──────── Dataset extract ────────
(* ===== verification/ReplicaSync.v ===== *)
(** The replica's side of a full synchronisation, src/replication/replication.c: what a
    replica makes of the messages that arrive over RDMA, from the announcement of a
    snapshot to its installation.  The definitions are those of Replication. *)

From Stdlib Require Import ZArith Lia.
From S2P Require Import Prelude Runtime RbEngine Engine Codec ArrayEngine HashEngine SkipList Kvengine Buffer Os Rdma MappedFile Aof SnapshotIo SnapshotFormat SnapshotStore SnapshotLoad Kvstore RepState Execute Server Replication ReplicationLines.

(** ** A snapshot has one reading *)

Lemma record_bytes_inj r r' (x y : bytes) : record_ok r → record_ok r' → record_bytes r ++ x = record_bytes r' ++ y → r = r' ∧ x = y.
Proof.
  destruct r as [e [k v]], r' as [e' [k' v']]. intros (He & _ & _ & Hk & Hv) (He' & _ & _ & Hk' & Hv'). unfold record_bytes. cbn [fst snd] in *.
  rewrite <- !app_assoc. intros E. apply app_inj_1 in E as [Hb E]; [|done]. injection Hb as Hb. apply byte_of_Z_inj in Hb; [|lia..].
  apply app_inj_1 in E as [Ek E]; [|done]. apply app_inj_1 in E as [Ev E]; [|done].
  assert (zlen k = zlen k') as Hlk.
  { rewrite <- (decode_encode_u32 (zlen k) []), Ek by (split; [apply zlen_nonneg|done]). apply decode_encode_u32. split; [apply zlen_nonneg|done]. }
  assert (zlen v = zlen v') as Hlv.
  { rewrite <- (decode_encode_u32 (zlen v) []), Ev by (split; [apply zlen_nonneg|done]). apply decode_encode_u32. split; [apply zlen_nonneg|done]. }
  unfold zlen in *. apply app_inj_1 in E as [-> E]; [|lia]. apply app_inj_1 in E as [-> ->]; [|lia]. by subst.
Qed.

Lemma records_bytes_inj rs rs' : List.length rs = List.length rs' → Forall record_ok rs → Forall record_ok rs' →
  mjoin (record_bytes <$> rs) = mjoin (record_bytes <$> rs') → rs = rs'.
Proof.
  revert rs'. induction rs as [|r rs IH]; intros [|r' rs'] Hl Hr Hr' E; try done.
  apply Forall_cons in Hr as [Hr Hrs]. apply Forall_cons in Hr' as [Hr' Hrs'].
  rewrite !fmap_cons in E. change (record_bytes r ++ mjoin (record_bytes <$> rs) = record_bytes r' ++ mjoin (record_bytes <$> rs')) in E.
  apply record_bytes_inj in E as [-> E]; [|done..]. f_equal. apply IH; [by injection Hl|done..].
Qed.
────────
> [What is needed] Taking the entries above, write out exactly each line from the one holding "(** The replica's" to the one holding "assert (zlen v = zlen v') as Hlv.", both included, and stop there.

> [Output of the exercise]
(** The replica's side of a full synchronisation, src/replication/replication.c: what a
    replica makes of the messages that arrive over RDMA, from the announcement of a
    snapshot to its installation.  The definitions are those of Replication. *)

From Stdlib Require Import ZArith Lia.
From S2P Require Import Prelude Runtime RbEngine Engine Codec ArrayEngine HashEngine SkipList Kvengine Buffer Os Rdma MappedFile Aof SnapshotIo SnapshotFormat SnapshotStore SnapshotLoad Kvstore RepState Execute Server Replication ReplicationLines.

(** ** A snapshot has one reading *)

Lemma record_bytes_inj r r' (x y : bytes) : record_ok r → record_ok r' → record_bytes r ++ x = record_bytes r' ++ y → r = r' ∧ x = y.
Proof.
  destruct r as [e [k v]], r' as [e' [k' v']]. intros (He & _ & _ & Hk & Hv) (He' & _ & _ & Hk' & Hv'). unfold record_bytes. cbn [fst snd] in *.
  rewrite <- !app_assoc. intros E. apply app_inj_1 in E as [Hb E]; [|done]. injection Hb as Hb. apply byte_of_Z_inj in Hb; [|lia..].
  apply app_inj_1 in E as [Ek E]; [|done]. apply app_inj_1 in E as [Ev E]; [|done].
  assert (zlen k = zlen k') as Hlk.
  { rewrite <- (decode_encode_u32 (zlen k) []), Ek by (split; [apply zlen_nonneg|done]). apply decode_encode_u32. split; [apply zlen_nonneg|done]. }
  assert (zlen v = zlen v') as Hlv.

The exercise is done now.